• **Requirement**
Could you output every record again, exactly as given?

+++ Information shown +++

Definition addEncryptionMapping (address : Address) (sendKey receiveKey : list byte)
  (time expireTime : float64) (timeout connectTokenEntryIndex : Z) : M encryptionManager bool :=
  num ← gets em_numEncryptionMappings;
  found ← first_ (seqZ 0 num) (matches address time);
  match found with
  | Some i =>
      awrite em_timeout i timeout;;
      awrite em_expireTime i expireTime;;
      awrite em_lastAccessTime i time;;
      awrite em_connectTokenEntryIndex i connectTokenEntryIndex;;
      copyKeys i sendKey receiveKey;;
      mret true
  | None =>
      free ← first_ (seqZ 0 maxEncryptionMappings) (available time);
      match free with
      | Some i =>
          awrite em_timeout i timeout;;
          awrite em_address i address;;
          awrite em_expireTime i expireTime;;
          awrite em_lastAccessTime i time;;
          awrite em_connectTokenEntryIndex i connectTokenEntryIndex;;
          copyKeys i sendKey receiveKey;;
          num ← gets em_numEncryptionMappings;
          (if i + 1 >? num then modify (set em_numEncryptionMappings (λ _, i + 1)) else mret tt);;
          mret true
      | None => mret false
      end
  end.

(** The inner loop of removeEncryptionMapping from index [n - 1] down: returns
    index + 1 where it stops. *)
Fixpoint trim (n : nat) (time : float64) : M encryptionManager Z :=
  match n with
  | O => mret 0
  | S k =>
      let index := Z.of_nat k in
      expired ← entryExpired index time;
      clientIndex ← aread em_clientIndex index;
      if negb expired || negb (clientIndex =? -1) then mret (index + 1)
      else
        (a ← aread em_address index;
         awrite em_address index (a <| Type_ := AddressNone |>);;
         trim k time)
  end.

(** The assignments that erase mapping [i]. *)
Definition clearMapping (i : Z) : M encryptionManager unit :=
  awrite em_expireTime i f64_m1;;
  awrite em_lastAccessTime i f64_m1000;;
  awrite em_connectTokenEntryIndex i (-1);;
  awrite em_address i zeroAddress;;
  awrite em_sendKey i (zeros KeyBytes);;
  awrite em_receiveKey i (zeros KeyBytes).

Definition removeEncryptionMapping (address : Address) (time : float64) : M encryptionManager bool :=
  num ← gets em_numEncryptionMappings;
  found ← first_ (seqZ 0 num) (λ i, a ← aread em_address i; mret (Equal a address));
  match found with
  | Some i =>
      clearMapping i;;
      (if i + 1 =? num then
         (num ← trim (Z.to_nat i) time; modify (set em_numEncryptionMappings (λ _, num)))
       else mret tt);;
      mret true
  | None => mret false
  end.

Definition findEncryptionMapping (address : Address) (time : float64) : M encryptionManager Z :=
  num ← gets em_numEncryptionMappings;
  found ← first_ (seqZ 0 num) (matches address time);
  match found with
  | Some i => awrite em_lastAccessTime i time;; mret i
  | None => mret (-1)
  end.

Definition touch (index : Z) (address : Address) (time : float64) : M encryptionManager bool :=
  a ← aread em_address index;
  if negb (Equal a address) then mret false
  else (awrite em_lastAccessTime index time;; mret true).

Definition setExpireTime (index : Z) (expireTime : float64) : M encryptionManager unit :=
  awrite em_expireTime index expireTime.

(** A [nil] key is [None]. *)
Definition getSendKey (index : Z) : M encryptionManager (option (list byte)) :=
  if index =? -1 then mret None else (k ← aread em_sendKey index; mret (Some k)).
Definition getReceiveKey (index : Z) : M encryptionManager (option (list byte)) :=
  if index =? -1 then mret None else (k ← aread em_receiveKey index; mret (Some k)).
Definition getTimeout (index : Z) : M encryptionManager Z :=
  if index =? -1 then mret 0 else aread em_timeout index.
Definition getConnectTokenEntryIndex (index : Z) : M encryptionManager Z :=
  if index =? -1 then mret (-1) else aread em_connectTokenEntryIndex index.
End EncryptionManager.

(** * Properties *)

(** ** One mapping, read across the parallel arrays *)
Record mapping := mkMapping {
  mp_timeout : Z;
  mp_expireTime : float64;
  mp_lastAccessTime : float64;
  mp_address : Address;
  mp_clientIndex : Z;
  mp_connectTokenEntryIndex : Z;
  mp_sendKey : list byte;
  mp_receiveKey : list byte;
}.
#[export] Instance eta_mapping : Eta mapping := λ x,
  mkMapping (mp_timeout x) (mp_expireTime x) (mp_lastAccessTime x) (mp_address x) (mp_clientIndex x)
    (mp_connectTokenEntryIndex x) (mp_sendKey x) (mp_receiveKey x).

Definition em_at (m : encryptionManager) (i : Z) : option mapping :=
  timeout ← aget (em_timeout m) i;
  expireTime ← aget (em_expireTime m) i;
  lastAccessTime ← aget (em_lastAccessTime m) i;
  address ← aget (em_address m) i;
  clientIndex ← aget (em_clientIndex m) i;
  entryIndex ← aget (em_connectTokenEntryIndex m) i;
  sendKey ← aget (em_sendKey m) i;
  receiveKey ← aget (em_receiveKey m) i;
  Some (mkMapping timeout expireTime lastAccessTime address clientIndex entryIndex sendKey receiveKey).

+++

• **Result of this exercise**
Definition addEncryptionMapping (address : Address) (sendKey receiveKey : list byte)
  (time expireTime : float64) (timeout connectTokenEntryIndex : Z) : M encryptionManager bool :=
  num ← gets em_numEncryptionMappings;
  found ← first_ (seqZ 0 num) (matches address time);
  match found with
  | Some i =>
      awrite em_timeout i timeout;;
      awrite em_expireTime i expireTime;;
      awrite em_lastAccessTime i time;;
      awrite em_connectTokenEntryIndex i connectTokenEntryIndex;;
      copyKeys i sendKey receiveKey;;
      mret true
  | None =>
      free ← first_ (seqZ 0 maxEncryptionMappings) (available time);
      match free with
      | Some i =>
          awrite em_timeout i timeout;;
          awrite em_address i address;;
          awrite em_expireTime i expireTime;;
          awrite em_lastAccessTime i time;;
          awrite em_connectTokenEntryIndex i connectTokenEntryIndex;;
          copyKeys i sendKey receiveKey;;
          num ← gets em_numEncryptionMappings;
          (if i + 1 >? num then modify (set em_numEncryptionMappings (λ _, i + 1)) else mret tt);;
          mret true
      | None => mret false
      end
  end.

(** The inner loop of removeEncryptionMapping from index [n - 1] down: returns
    index + 1 where it stops. *)
Fixpoint trim (n : nat) (time : float64) : M encryptionManager Z :=
  match n with
  | O => mret 0
  | S k =>
      let index := Z.of_nat k in
      expired ← entryExpired index time;
      clientIndex ← aread em_clientIndex index;
      if negb expired || negb (clientIndex =? -1) then mret (index + 1)
      else
        (a ← aread em_address index;
         awrite em_address index (a <| Type_ := AddressNone |>);;
         trim k time)
  end.

(** The assignments that erase mapping [i]. *)
Definition clearMapping (i : Z) : M encryptionManager unit :=
  awrite em_expireTime i f64_m1;;
  awrite em_lastAccessTime i f64_m1000;;
  awrite em_connectTokenEntryIndex i (-1);;
  awrite em_address i zeroAddress;;
  awrite em_sendKey i (zeros KeyBytes);;
  awrite em_receiveKey i (zeros KeyBytes).

Definition removeEncryptionMapping (address : Address) (time : float64) : M encryptionManager bool :=
  num ← gets em_numEncryptionMappings;
  found ← first_ (seqZ 0 num) (λ i, a ← aread em_address i; mret (Equal a address));
  match found with
  | Some i =>
      clearMapping i;;
      (if i + 1 =? num then
         (num ← trim (Z.to_nat i) time; modify (set em_numEncryptionMappings (λ _, num)))
       else mret tt);;
      mret true
  | None => mret false
  end.

Definition findEncryptionMapping (address : Address) (time : float64) : M encryptionManager Z :=
  num ← gets em_numEncryptionMappings;
  found ← first_ (seqZ 0 num) (matches address time);
  match found with
  | Some i => awrite em_lastAccessTime i time;; mret i
  | None => mret (-1)
  end.

Definition touch (index : Z) (address : Address) (time : float64) : M encryptionManager bool :=
  a ← aread em_address index;
  if negb (Equal a address) then mret false
  else (awrite em_lastAccessTime index time;; mret true).

Definition setExpireTime (index : Z) (expireTime : float64) : M encryptionManager unit :=
  awrite em_expireTime index expireTime.

(** A [nil] key is [None]. *)
Definition getSendKey (index : Z) : M encryptionManager (option (list byte)) :=
  if index =? -1 then mret None else (k ← aread em_sendKey index; mret (Some k)).
Definition getReceiveKey (index : Z) : M encryptionManager (option (list byte)) :=
  if index =? -1 then mret None else (k ← aread em_receiveKey index; mret (Some k)).
Definition getTimeout (index : Z) : M encryptionManager Z :=
  if index =? -1 then mret 0 else aread em_timeout index.
Definition getConnectTokenEntryIndex (index : Z) : M encryptionManager Z :=
  if index =? -1 then mret (-1) else aread em_connectTokenEntryIndex index.
End EncryptionManager.

(** * Properties *)

(** ** One mapping, read across the parallel arrays *)
Record mapping := mkMapping {
  mp_timeout : Z;
  mp_expireTime : float64;
  mp_lastAccessTime : float64;
  mp_address : Address;
  mp_clientIndex : Z;
  mp_connectTokenEntryIndex : Z;
  mp_sendKey : list byte;
  mp_receiveKey : list byte;
}.
#[export] Instance eta_mapping : Eta mapping := λ x,
  mkMapping (mp_timeout x) (mp_expireTime x) (mp_lastAccessTime x) (mp_address x) (mp_clientIndex x)
    (mp_connectTokenEntryIndex x) (mp_sendKey x) (mp_receiveKey x).

Definition em_at (m : encryptionManager) (i : Z) : option mapping :=
  timeout ← aget (em_timeout m) i;
  expireTime ← aget (em_expireTime m) i;
  lastAccessTime ← aget (em_lastAccessTime m) i;
  address ← aget (em_address m) i;
  clientIndex ← aget (em_clientIndex m) i;
  entryIndex ← aget (em_connectTokenEntryIndex m) i;
  sendKey ← aget (em_sendKey m) i;
  receiveKey ← aget (em_receiveKey m) i;
  Some (mkMapping timeout expireTime lastAccessTime address clientIndex entryIndex sendKey receiveKey).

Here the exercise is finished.